START Data excerpts

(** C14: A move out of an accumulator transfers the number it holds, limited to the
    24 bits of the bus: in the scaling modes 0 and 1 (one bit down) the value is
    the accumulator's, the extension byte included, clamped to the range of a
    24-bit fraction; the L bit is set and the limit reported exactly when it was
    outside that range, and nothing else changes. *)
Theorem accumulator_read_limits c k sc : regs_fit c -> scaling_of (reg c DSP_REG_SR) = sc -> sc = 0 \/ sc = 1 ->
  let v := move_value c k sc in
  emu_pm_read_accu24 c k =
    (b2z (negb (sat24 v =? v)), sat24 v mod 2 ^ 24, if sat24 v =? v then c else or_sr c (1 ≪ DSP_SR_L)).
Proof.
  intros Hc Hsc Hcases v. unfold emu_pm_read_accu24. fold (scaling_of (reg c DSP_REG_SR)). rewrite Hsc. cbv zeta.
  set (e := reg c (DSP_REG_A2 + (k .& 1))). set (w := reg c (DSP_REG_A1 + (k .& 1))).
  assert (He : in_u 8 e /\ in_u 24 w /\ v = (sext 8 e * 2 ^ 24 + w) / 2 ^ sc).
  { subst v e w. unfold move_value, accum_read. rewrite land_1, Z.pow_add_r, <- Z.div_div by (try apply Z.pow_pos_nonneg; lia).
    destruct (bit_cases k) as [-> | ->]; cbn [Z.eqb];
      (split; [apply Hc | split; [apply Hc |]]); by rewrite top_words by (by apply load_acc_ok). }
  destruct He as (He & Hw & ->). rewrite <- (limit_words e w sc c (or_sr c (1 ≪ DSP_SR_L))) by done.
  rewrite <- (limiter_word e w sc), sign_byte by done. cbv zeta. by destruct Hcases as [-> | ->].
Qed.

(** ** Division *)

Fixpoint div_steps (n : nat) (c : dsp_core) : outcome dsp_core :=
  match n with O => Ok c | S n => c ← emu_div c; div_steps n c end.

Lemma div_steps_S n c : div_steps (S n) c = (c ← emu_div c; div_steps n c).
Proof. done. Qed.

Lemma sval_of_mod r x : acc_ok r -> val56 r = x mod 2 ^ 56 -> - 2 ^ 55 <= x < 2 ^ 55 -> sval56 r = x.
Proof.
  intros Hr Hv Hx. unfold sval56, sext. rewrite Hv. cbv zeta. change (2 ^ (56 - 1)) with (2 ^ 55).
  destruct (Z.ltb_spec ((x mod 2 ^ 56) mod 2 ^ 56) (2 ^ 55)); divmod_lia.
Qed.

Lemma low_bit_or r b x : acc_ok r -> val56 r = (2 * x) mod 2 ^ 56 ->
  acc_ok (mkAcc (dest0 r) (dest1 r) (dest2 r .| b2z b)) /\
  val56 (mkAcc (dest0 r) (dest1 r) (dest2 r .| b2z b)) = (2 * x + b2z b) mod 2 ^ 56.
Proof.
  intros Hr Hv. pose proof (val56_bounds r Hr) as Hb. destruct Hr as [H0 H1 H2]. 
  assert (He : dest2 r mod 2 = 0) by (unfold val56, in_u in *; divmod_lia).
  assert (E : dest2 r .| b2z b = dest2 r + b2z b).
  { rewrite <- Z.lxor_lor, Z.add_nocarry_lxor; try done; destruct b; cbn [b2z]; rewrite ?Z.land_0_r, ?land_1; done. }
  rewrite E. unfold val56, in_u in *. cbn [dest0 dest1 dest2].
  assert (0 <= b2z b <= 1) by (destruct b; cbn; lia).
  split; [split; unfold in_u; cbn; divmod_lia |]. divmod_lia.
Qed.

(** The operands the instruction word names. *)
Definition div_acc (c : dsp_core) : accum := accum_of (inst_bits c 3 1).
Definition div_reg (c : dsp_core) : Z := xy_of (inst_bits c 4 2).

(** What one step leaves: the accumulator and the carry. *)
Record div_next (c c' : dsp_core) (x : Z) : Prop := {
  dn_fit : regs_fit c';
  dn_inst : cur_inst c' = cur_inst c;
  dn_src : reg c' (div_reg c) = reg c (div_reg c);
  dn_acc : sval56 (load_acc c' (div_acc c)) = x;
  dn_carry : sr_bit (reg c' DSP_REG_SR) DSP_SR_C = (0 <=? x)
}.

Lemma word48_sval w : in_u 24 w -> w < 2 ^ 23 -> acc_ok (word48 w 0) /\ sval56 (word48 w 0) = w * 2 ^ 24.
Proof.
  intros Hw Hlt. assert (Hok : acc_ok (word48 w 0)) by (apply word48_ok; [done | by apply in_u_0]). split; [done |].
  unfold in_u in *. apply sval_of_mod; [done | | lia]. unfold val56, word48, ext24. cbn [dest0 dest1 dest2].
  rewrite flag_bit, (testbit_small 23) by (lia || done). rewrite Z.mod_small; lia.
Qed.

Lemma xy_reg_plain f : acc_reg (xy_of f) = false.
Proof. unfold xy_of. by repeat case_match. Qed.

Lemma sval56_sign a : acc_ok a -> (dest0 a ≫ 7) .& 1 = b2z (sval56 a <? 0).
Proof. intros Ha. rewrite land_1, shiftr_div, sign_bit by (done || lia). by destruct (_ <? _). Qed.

END Data excerpts

[Your goal]
Could you return exactly the stretch of the data above that starts at the line with "Lemma low_bit_or r" and ends at the line with "(** What one", both lines included?

[Written answer]
Lemma low_bit_or r b x : acc_ok r -> val56 r = (2 * x) mod 2 ^ 56 ->
  acc_ok (mkAcc (dest0 r) (dest1 r) (dest2 r .| b2z b)) /\
  val56 (mkAcc (dest0 r) (dest1 r) (dest2 r .| b2z b)) = (2 * x + b2z b) mod 2 ^ 56.
Proof.
  intros Hr Hv. pose proof (val56_bounds r Hr) as Hb. destruct Hr as [H0 H1 H2]. 
  assert (He : dest2 r mod 2 = 0) by (unfold val56, in_u in *; divmod_lia).
  assert (E : dest2 r .| b2z b = dest2 r + b2z b).
  { rewrite <- Z.lxor_lor, Z.add_nocarry_lxor; try done; destruct b; cbn [b2z]; rewrite ?Z.land_0_r, ?land_1; done. }
  rewrite E. unfold val56, in_u in *. cbn [dest0 dest1 dest2].
  assert (0 <= b2z b <= 1) by (destruct b; cbn; lia).
  split; [split; unfold in_u; cbn; divmod_lia |]. divmod_lia.
Qed.

(** The operands the instruction word names. *)
Definition div_acc (c : dsp_core) : accum := accum_of (inst_bits c 3 1).
Definition div_reg (c : dsp_core) : Z := xy_of (inst_bits c 4 2).

(** What one step leaves: the accumulator and the carry. *)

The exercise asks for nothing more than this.